(EXERCISE DIRECTIONS): Up to and including the line with "- repeat split;", output the records exactly as they appear.

(MATERIAL SUPPLIED):
(** X17: a table that has no [Player] column has no row the loops use: as a
    primary table it seeds no record, so the document is written without
    players, and as a secondary table it changes no record. *)
Theorem table_without_player_column (df : dataframe)
    (gk defn passing : option table) (d : dict player) :
  wf_dataframe df ->
  ~ In (lit "Player") (columns df) ->
  seed (iterrows df) = []
  /\ (exists doc,
        main (Some (iterrows df)) gk defn passing
        = {| exit_code := 0; written := Some doc |}
        /\ players doc = [])
  /\ merge_table gk_row (Some (iterrows df)) d = d
  /\ merge_table def_row (Some (iterrows df)) d = d
  /\ merge_table passing_row (Some (iterrows df)) d = d.
Proof.
  intros _ H. pose proof (iterrows_skipped df H) as S.
  assert (Hseed : seed (iterrows df) = []).
  { unfold seed. apply fold_skipped; [|exact S].
    intros d' r Hr. unfold seed_row. now rewrite Hr. }
  split; [exact Hseed|]. split.
  - eexists. split; [apply main_written|]. simpl.
    now rewrite Hseed, merge_all_nil.
  - repeat split; simpl; apply fold_skipped; try exact S; intros d' r Hr.
    + unfold gk_row. now rewrite Hr.
    + unfold def_row. now rewrite Hr.
    + unfold passing_row. now rewrite Hr.
Qed.

(** ** The order of the keys *)

Lemma first_occurrences_ext (s1 s2 ks : list pystr) :
  (forall k, existsb (pystr_eqb k) s1 = existsb (pystr_eqb k) s2) ->
  first_occurrences s1 ks = first_occurrences s2 ks.
Proof.
  revert s1 s2. induction ks as [|k ks IH]; intros s1 s2 H; simpl.
  - reflexivity.
  - rewrite <- H. destruct (existsb (pystr_eqb k) s1); [now apply IH|].
    f_equal. apply IH. intros k'. simpl. now rewrite H.
Qed.

Lemma existsb_keys {V} (k : pystr) (d : dict V) :
  existsb (pystr_eqb k) (map fst d) = dict_mem k d.
Proof.
  induction d as [|[k0 v] d IH]; simpl; [reflexivity|].
  now rewrite IH, (pystr_eqb_sym k k0).
Qed.

Lemma seed_row_keys (d : dict player) (r : row) :
  map fst (seed_row d r)
  = if skipped (row_name r) then map fst d
    else if dict_mem (row_key r) d then map fst d
    else map fst d ++ [row_key r].
Proof.
  unfold seed_row, row_key. destruct (skipped (row_name r)); [reflexivity|].
  apply dict_set_keys.
Qed.

Lemma fold_seed_keys (l : table) (d : dict player) :
  map fst (fold_left seed_row l d)
  = map fst d
    ++ first_occurrences (map fst d)
         (map row_key (filter (fun r => negb (skipped (row_name r))) l)).
Proof.
  revert d. induction l as [|r l IH]; intros d; cbn [fold_left filter].
  - simpl. now rewrite app_nil_r.
  - rewrite IH, seed_row_keys. clear IH.
    destruct (skipped (row_name r)); cbn [negb map first_occurrences];
      [reflexivity|].
    rewrite existsb_keys.
    destruct (dict_mem (row_key r) d) eqn:E; [reflexivity|].
    rewrite <- app_assoc. simpl. f_equal. f_equal.
    apply first_occurrences_ext. intros k.
    rewrite existsb_app. simpl. rewrite orb_false_r. apply orb_comm.
Qed.

(** X18: the records of the mapping stand in the order in which their keys
    first occur among the rows of the primary table that are not skipped;
    a later row with a key already seen takes the place of the first. *)
Theorem seed_key_order (std : table) :
  map fst (seed std)
  = first_occurrences []
      (map row_key (filter (fun r => negb (skipped (row_name r))) std)).
Proof. unfold seed. now rewrite fold_seed_keys. Qed.

(** ** Labels and cells *)

(** X19: in a row of [iterrows], looking a label of the table up gives the
    value of the cell that stands in that column: the name [main] reads is
    the player cell [fetch_table] tested. *)
Theorem iterrows_lookup (cols : list pystr) (cells : list datum) (k : pystr)
    (dflt : value) :
  List.length cells = List.length cols ->
  In k cols ->
  row_get (combine cols (map value_of_cell cells)) k dflt
  = value_of_cell (column_cell cols k cells).
Proof.
  unfold row_get, column_cell. revert cells.
  induction cols as [|c cols IH]; intros cells Hlen Hin; [contradiction|].
  destruct cells as [|x cells]; [discriminate|].
  simpl. destruct (pystr_eqb c k) eqn:E; [reflexivity|].
  destruct Hin as [->|Hin]; [rewrite pystr_eqb_refl in E; discriminate|].
  simpl in Hlen. injection Hlen as Hlen.
  rewrite (IH cells Hlen Hin).
  destruct (index_of k cols); reflexivity.
Qed.

End Script.

(** C6, as first stated, fails: the numeral 2^53 + 1 is read as the binary64
    value 2^53. *)
Lemma safe_int_rounds_above_2_53 :
  parse_decimal (lit "9007199254740993") = Some (false, 9007199254740993, 0)
  /\ safe_int todecimal_some (VStr (lit "9007199254740993")) = 9007199254740992
  /\ safe_int todecimal_some (VStr (lit "9007199254740993"))
     <> Z.quot 9007199254740993 (10 ^ 0).
Proof.
  split; [vm_compute; reflexivity|]. split; [vm_compute; reflexivity|].
  vm_compute. discriminate.
Qed.

(** The numerals -12.75 and 1.5e3 are within the exact range;
    9007199254740995 is beyond it and below the overflow point. *)
Lemma safe_int_coercion_witness :
  safe_int todecimal_some (VStr (lit " -12.75 ")) = Z.quot (-1275 * 1) 100
  /\ safe_int todecimal_some (VStr (lit "1.5e3")) = Z.quot (15 * 100) 1
  /\ safe_int todecimal_some (VStr (lit "1.25"))
     = Z.quot (125 * 10 ^ Z.max (- 2) 0) (10 ^ Z.max (- - 2) 0)
  /\ (exists m e : Z,
        nearest_binary64 (decimal_num 9007199254740995 0) (decimal_den 0) m e
        /\ safe_int todecimal_some (VStr (lit "9007199254740995"))
           = truncate_binary64 false m e)
  /\ safe_int todecimal_some (VStr (lit "Infinity")) = 0.
Proof.
  destruct (safe_int_coercion todecimal_some)
    as (_ & _ & _ & _ & H & _ & S & N & _ & W & _).
  split; [|split; [|split; [|split]]].
  - apply (H (lit " -12.75 ") (lit "-12.75") true 1275 (-2));
      [reflexivity | reflexivity | lia | vm_compute; reflexivity].
  - apply (H (lit "1.5e3") (lit "1.5e3") false 15 2);
      [reflexivity | reflexivity | lia | vm_compute; reflexivity].
  - apply (S (lit "1.25") (lit "1.25") false 125 (-2));
      [reflexivity | reflexivity | lia | simpl; lia].
  - apply (N (VStr (lit "9007199254740995")) (lit "9007199254740995")
             false 9007199254740995 0);
      [reflexivity | reflexivity | lia |].
    unfold binary64_overflow. intros O. vm_compute in O. apply O.
    reflexivity.
  - apply (W (VStr (lit "Infinity")) (lit "Infinity") (FInf false));
      reflexivity.
Defined.

(** ** The fabricated run *)

(** Three players in, three records out, in descending order of points. *)
Example sample_run :
  exists doc,
    main hash_sum nfkd_acute todecimal_some (Some sample_std)
      (Some sample_gk) (Some sample_def) (Some sample_passing)
    = {| exit_code := 0; written := Some doc |}
    /\ map (fun sp => (name (rec sp), points sp)) (players doc)
       = [(lit "Cruz", 20); (lit "Ana", 15); ([66; 101; 225]%N, 13)].
Proof. eexists. split; [reflexivity | vm_compute; reflexivity]. Qed.

(** Dan, who is in all three secondary tables and not in the primary one,
    is not in the output. *)
Lemma primary_table_only_witness :
  exists doc,
    written (main hash_sum nfkd_acute todecimal_some (Some sample_std)
               (Some sample_gk) (Some sample_def) (Some sample_passing))
    = Some doc
    /\ forall sp, In sp (players doc) ->
                  normalise_name nfkd_acute (VStr (name (rec sp))) <> lit "dan".
Proof.
  eexists. split; [reflexivity|]. intros sp Hin.
  destruct (primary_table_only hash_sum nfkd_acute todecimal_some sample_std
              (Some sample_gk) (Some sample_def) (Some sample_passing))
    as (_ & _ & _ & H).
  eapply H; [|reflexivity | exact Hin].
  intros r Hr _.
  destruct Hr as [<-|[<-|[<-|[]]]]; vm_compute; discriminate.
Defined.

Lemma output_id_range_witness :
  exists doc,
    written (main hash_sum nfkd_acute todecimal_some (Some sample_std)
               (Some sample_gk) (Some sample_def) (Some sample_passing))
    = Some doc
    /\ Forall (fun sp =>
                 0 <= id (rec sp) < 100000
                 /\ id (rec sp) = Z.abs (hash_sum (name (rec sp))) mod 100000)
         (players doc).
Proof.
  eexists. split; [reflexivity|].
  apply (output_id_range hash_sum nfkd_acute todecimal_some
           (Some sample_std) (Some sample_gk) (Some sample_def)
           (Some sample_passing)).
  reflexivity.
Defined.
(** * pyright-mcp: the check-execution and normalization engine

    A shallow embedding of [src/pyright_mcp/runner.py] and the properties its
    specification states about it, followed by the command of
    [src/pyright_mcp/cli.py] that runs it and by further properties of both.

    Python values that come out of [json.loads] are modelled by [pyval];
    text is a UTF-8 byte string ([string]); Python integers are [Z]; Python
    floats are IEEE binary64 values ([spec_float] at precision 53);
    exceptions are values of [exn] threaded through the [result] monad; the
    file system and the child process are read through an explicit [World]
    record. *)

From Stdlib Require Import ZArith List String Ascii Bool Lia.
From Stdlib Require Import Sorted Permutation.
From Stdlib Require Import SpecFloat.
From Stdlib Require DecimalString.
Import ListNotations.

Local Open Scope string_scope.
Local Open Scope Z_scope.

(** ** Exceptions and the error monad *)

(** The subclasses of Python's [Exception] that the modelled code can meet. *)
Inductive exn : Type :=
| TypeError
| ValueError
| KeyError
| AttributeError
| OverflowError
| JSONDecodeError
| RecursionError
| NotImplementedError
| OSError.

Inductive result (A : Type) : Type :=
| Ok (a : A)
| Raise (e : exn).

Arguments Ok {A} a.
Arguments Raise {A} e.

Definition bind {A B : Type} (m : result A) (k : A -> result B) : result B :=
  match m with
  | Ok a => k a
  | Raise e => Raise e
  end.

Notation "x <- m ;; k" := (bind m (fun x => k))
  (at level 61, m at next level, right associativity).

Notation "' p <- m ;; k" := (bind m (fun x => let p := x in k))
  (at level 61, p pattern, m at next level, right associativity).

(** [try: ... except Exception: h]. *)
Definition try_except {A : Type} (m : result A) (h : result A) : result A :=
  match m with
  | Ok a => Ok a
  | Raise _ => h
  end.

(** A list comprehension whose element expression may raise. *)
Fixpoint mapM {A B : Type} (f : A -> result B) (l : list A) : result (list B) :=
  match l with
  | [] => Ok []
  | x :: l' => y <- f x ;; ys <- mapM f l' ;; Ok (y :: ys)
  end.

(** ** Python values *)

Definition pyfloat : Type := spec_float.

Definition prec : Z := 53.
Definition emax : Z := 1024.

#[warnings="-register-all"]
Inductive pyval : Type :=
| PNone
| PBool (b : bool)
| PInt (z : Z)
| PFloat (f : pyfloat)
| PStr (s : string)
| PList (l : list pyval)
| PDict (d : list (string * pyval)).

(** A [dict] with [str] keys, in insertion order, keys pairwise distinct. *)
Definition pydict : Type := list (string * pyval).

Fixpoint dict_get (d : pydict) (k : string) : option pyval :=
  match d with
  | [] => None
  | (k', v) :: d' => if String.eqb k k' then Some v else dict_get d' k
  end.

(** [d[k] = v]: an existing key keeps its position. *)
Fixpoint dict_set (d : pydict) (k : string) (v : pyval) : pydict :=
  match d with
  | [] => [(k, v)]
  | (k', v') :: d' =>
      if String.eqb k k' then (k, v) :: d' else (k', v') :: dict_set d' k v
  end.

(** [k in d]. *)
Definition dict_mem (d : pydict) (k : string) : bool :=
  match dict_get d k with
  | Some _ => true
  | None => false
  end.

(** [d.get(k, default)]. *)
Definition dict_get_default (d : pydict) (k : string) (default : pyval) : pyval :=
  match dict_get d k with
  | Some v => v
  | None => default
  end.

(** [d.get(k)]: the default is [None]. *)
Definition dict_get_none (d : pydict) (k : string) : pyval :=
  dict_get_default d k PNone.

(** [isinstance(v, dict)]. *)
Definition as_dict (v : pyval) : option pydict :=
  match v with
  | PDict d => Some d
  | _ => None
  end.

(** [v.get(k, default)] on a value that [cast] claims to be a dict: of the
    values [json.loads] builds only a dict has a [get] attribute. *)
Definition py_get (v : pyval) (k : string) (default : pyval) : result pyval :=
  match v with
  | PDict d => Ok (dict_get_default d k default)
  | _ => Raise AttributeError
  end.

(** Truth value testing, as [x or y] and [if x] use it. *)
Definition truthy (v : pyval) : bool :=
  match v with
  | PNone => false
  | PBool b => b
  | PInt z => negb (z =? 0)
  | PFloat (S754_zero _) => false
  | PFloat _ => true
  | PStr s => negb (String.eqb s "")
  | PList l => match l with [] => false | _ => true end
  | PDict d => match d with [] => false | _ => true end
  end.

(** [x or y]. *)
Definition py_or (x y : pyval) : pyval := if truthy x then x else y.

(** ** Text

    A Python [str] is kept as its UTF-8 encoding.  Comparison of two strings
    by code points is then comparison of their bytes. *)

Definition chars (s : string) : list ascii := list_ascii_of_string s.
Definition text (cs : list ascii) : string := string_of_list_ascii cs.

Definition ord (c : ascii) : Z := Z.of_N (N_of_ascii c).
Definition chr (z : Z) : ascii := ascii_of_N (Z.to_N z).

(RESPONSE):
(** X17: a table that has no [Player] column has no row the loops use: as a
    primary table it seeds no record, so the document is written without
    players, and as a secondary table it changes no record. *)
Theorem table_without_player_column (df : dataframe)
    (gk defn passing : option table) (d : dict player) :
  wf_dataframe df ->
  ~ In (lit "Player") (columns df) ->
  seed (iterrows df) = []
  /\ (exists doc,
        main (Some (iterrows df)) gk defn passing
        = {| exit_code := 0; written := Some doc |}
        /\ players doc = [])
  /\ merge_table gk_row (Some (iterrows df)) d = d
  /\ merge_table def_row (Some (iterrows df)) d = d
  /\ merge_table passing_row (Some (iterrows df)) d = d.
Proof.
  intros _ H. pose proof (iterrows_skipped df H) as S.
  assert (Hseed : seed (iterrows df) = []).
  { unfold seed. apply fold_skipped; [|exact S].
    intros d' r Hr. unfold seed_row. now rewrite Hr. }
  split; [exact Hseed|]. split.
  - eexists. split; [apply main_written|]. simpl.
    now rewrite Hseed, merge_all_nil.
  - repeat split; simpl; apply fold_skipped; try exact S; intros d' r Hr.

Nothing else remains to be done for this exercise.